Embaladas pelas canções cantadas em homenagem a Nossa Senhora de Nazaré, as canoas surgem, uma a uma, cortando as águas calmas do rio Apeú.
Abrigada com destaque em frente à capela, é da orla da Agrovila Boa vista, no município de Castanhal, que a imagem peregrina aguarda pelo início da procissão que segue pelas águas, abrindo a programação de homenagens à padroeira dos paraenses no segundo semestre do ano. Completando já 87 anos de existência, o Círio de Macapazinho, realizado ontem, encanta pela íntima relação com a natureza.
Da cobertura de fitas rosas e brancas amarradas pelos troncos em frente à pequena capela rodeada de flores, o abrigo da imagem de Nossa Senhora de Nazaré passa a ser o verde das árvores que margeiam o rio por onde ela segue de barco.
Do trapiche instalado em Boa Vista, a descida para a Agrovila Macapazinho é cumprida na velocidade da correnteza, apenas os remos ajudam a guiar o percurso.
Seguida por dezenas de romeiros em suas canoas, a berlinda é acompanhada por todo o caminho pela natureza que ora se faz presente na forma de uma borboleta que insiste em sobrevoar a berlinda, ora na forma dos raios de sol que, vencendo o túnel de árvores que cobre o céu, fazem brilhar o lindo manto que envolve a imagem “Viva Nossa Senhora de Nazaré!”, grita quem aguarda nos raros trapiches instalados pelo caminho.
Morador mais antigo de Boa Vista, Elias Miguel de Moraes Resco acompanha toda a movimentação com a clareza de que a tradição foi incentivada por uma graça alcançada. Aos 70 anos de idade e com os filhos todos criados na região, ele conhece bem a história que deu início à procissão. “Tínhamos uma banda de música aqui e tinha um maestro que morava no Rio Guamá e que vinha para cá ensinar música para a banda. Esse senhor teve câncer na garganta e fez uma promessa que, se chegasse a se curar, faria a romaria”, recorda, já adiantando o barco que levaria a família. “A romaria se consagrou e até hoje se mantém. Virou tradição.”

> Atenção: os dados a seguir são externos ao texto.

Lemma createSession_then_getActiveSession_witness :
  getActiveSession Sample.never_throws Sample.refresh_token Sample.logged_in
  = Ok (Some Sample.admin_session) Sample.logged_in.
Proof.
  apply (proj1 (createSession_then_getActiveSession
                  Sample.never_throws "u-1" Sample.refresh_token 604801000
                  (Some "127.0.0.1") (Some "curl/8.5.0") 1000
                  Sample.seeded Sample.logged_in eq_refl)).
  reflexivity.
Defined.

Lemma authenticate_writes_one_audit_row_witness :
  exists st',
    authenticate Sample.verify Sample.never_throws Sample.no_env 2000
                 (Sample.bearer_request Sample.access_token) Sample.logged_in
    = (Next (set_user (Sample.bearer_request Sample.access_token)
                      (identity_of Sample.admin_payload)), st')
    /\ userSessions st' = userSessions Sample.logged_in.
Proof.
  eexists. split; [reflexivity |].
  destruct (authenticate_writes_one_audit_row
              Sample.verify Sample.never_throws Sample.no_env 2000
              (Sample.bearer_request Sample.access_token) Sample.logged_in
              _ _ eq_refl) as (payload & _ & _ & Hsess & _).
  exact Hsess.
Defined.

(** "Bearer" or any other word before the token. *)
Lemma authenticate_ignores_scheme_witness :
  snd (authenticate Sample.verify Sample.never_throws Sample.no_env 2000
                    (with_authorization ("Bearer " ++ Sample.access_token)
                                        Sample.request_base)
                    Sample.logged_in)
  = snd (authenticate Sample.verify Sample.never_throws Sample.no_env 2000
                      (with_authorization ("Basic " ++ Sample.access_token)
                                          Sample.request_base)
                      Sample.logged_in)
  /\ fst (authenticate Sample.verify Sample.never_throws Sample.no_env 2000
                       (with_authorization ("Basic " ++ Sample.access_token)
                                           Sample.request_base)
                       Sample.logged_in)
     = Next (set_user (with_authorization ("Basic " ++ Sample.access_token)
                                          Sample.request_base)
                      (identity_of Sample.admin_payload)).
Proof.
  assert (H : forall w, w = "Bearer" \/ w = "Basic" ->
                        forall c, In c (list_ascii_of_string w) ->
                                  c <> " "%char).
  { intros w [-> | ->] c Hc; simpl in Hc;
      repeat (destruct Hc as [<- | Hc]; [discriminate |]); contradiction. }
  split; [| reflexivity].
  exact (proj1 (authenticate_ignores_scheme
                  Sample.verify Sample.never_throws Sample.no_env 2000
                  Sample.request_base Sample.logged_in
                  "Bearer" "Basic" Sample.access_token
                  (H _ (or_introl eq_refl)) (H _ (or_intror eq_refl)))).
Defined.

Lemma logout_handler_effects_witness :
  exists st',
    logout_handler Sample.never_throws 2000
                   (set_user (Sample.logout_request Sample.access_token
                                                    Sample.refresh_token)
                             (identity_of Sample.admin_payload))
                   Sample.logged_in
    = (message 200 "Logged out successfully", st')
    /\ userSessions st' = [Sample.revoked_session]
    /\ length (auditLogs st') = 1%nat.
Proof.
  eexists. split; [reflexivity |].
  destruct (logout_handler_effects
              Sample.never_throws 2000
              (set_user (Sample.logout_request Sample.access_token
                                               Sample.refresh_token)
                        (identity_of Sample.admin_payload))
              Sample.logged_in _ _ eq_refl eq_refl)
    as (u & _ & _ & Hsess & Hlogs).
  split; [exact Hsess | rewrite Hlogs; reflexivity].
Defined.

(** Logout, then refresh with the same token: 401. *)
Lemma logout_then_refresh_refused_witness :
  fst (refresh Sample.sign Sample.verify Sample.never_throws Sample.no_env
               3000 (Sample.refresh_request Sample.refresh_token)
               (snd (logout Sample.verify Sample.never_throws Sample.no_env
                            2000
                            (Sample.logout_request Sample.access_token
                                                   Sample.refresh_token)
                            Sample.logged_in)))
  = message 401 "Session not found or expired".
Proof.
  destruct (logout_then_refresh_refused
              Sample.sign Sample.verify Sample.never_throws Sample.no_env
              2000
              (Sample.logout_request Sample.access_token
                                     Sample.refresh_token)
              Sample.logged_in Sample.refresh_token
              eq_refl eq_refl ltac:(discriminate)
              3000 (Sample.refresh_request Sample.refresh_token) eq_refl)
    as [_ Hmsg].
  apply (Hmsg Sample.admin_payload); reflexivity.
Defined.


Lemma failed_login_writes_nothing_witness :
  snd (login Sample.sign Sample.compare Sample.never_throws Sample.no_env
             1000 (Sample.login_request "admin@mecone.com" "wrong")
             Sample.seeded)
  = Sample.seeded.
Proof.
  apply failed_login_writes_nothing. right. reflexivity.
Defined.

Acostumada a acompanhar de barco a procissão durante toda a adolescência, a dona de casa Maria Tereza Silva, de 68 anos, aproveitou a tranquilidade adquirida com a idade para promover o reencontro com o Círio.
FESTIVIDADE
Passados muitos anos sem poder acompanhar a procissão, ela já tem planos para as próximas edições da festividade. “Quando eu era jovem, eu vinha com meus pais e a gente vinha de barco desde o Apeú de canoa, acompanhava tudo”, lembra. “Mas, quando vieram os filhos, ficou mais difícil de vir. Agora que já estão todos casados eu pude vir de novo. Quero vir todos os anos a partir de agora”.
Já quase cumprido o percurso pelo rio, ao longe se avista a grande quantidade de pessoas que aguardam a chegada da imagem no trapiche e na praça central de Macapazinho.
Cercada pelas crianças vestidas de anjos que seguem no mesmo barco, a imagem é recebida sob fogos e aplausos dos que esperam. Do rio, a homenagem continua a pé pelas ruas do vilarejo que abriga a santa durante todo o ano.
Com uma réplica acomodada na cesta repleta de flores, é a pé que a costureira Amália Ruivo cumpre a promessa feita há dois anos. Ela prefere guardar segredo da graça alcançada, mas a fé cultivada pela mãe de Jesus é demonstrada em cada gesto.
“A promessa é de que a gente acompanhe o Círio nas ruas com a imagem de Nossa Senhora de Nazaré. Esse é o segundo ano que tô cumprindo e a promessa vai se repetir todos os anos até o fim da vida”, compromete-se, ao lembrar que já acompanha a festividade da casa da mãe, em Macapazinho, há muitos anos. “Eu tive uma graça muito grande alcançada. Quem tem fé em Nossa Senhora consegue o que precisa, com certeza.”
Após percorrer as ruas de Macapazinho, a procissão foi encerrada com uma missa realizada no coreto da praça.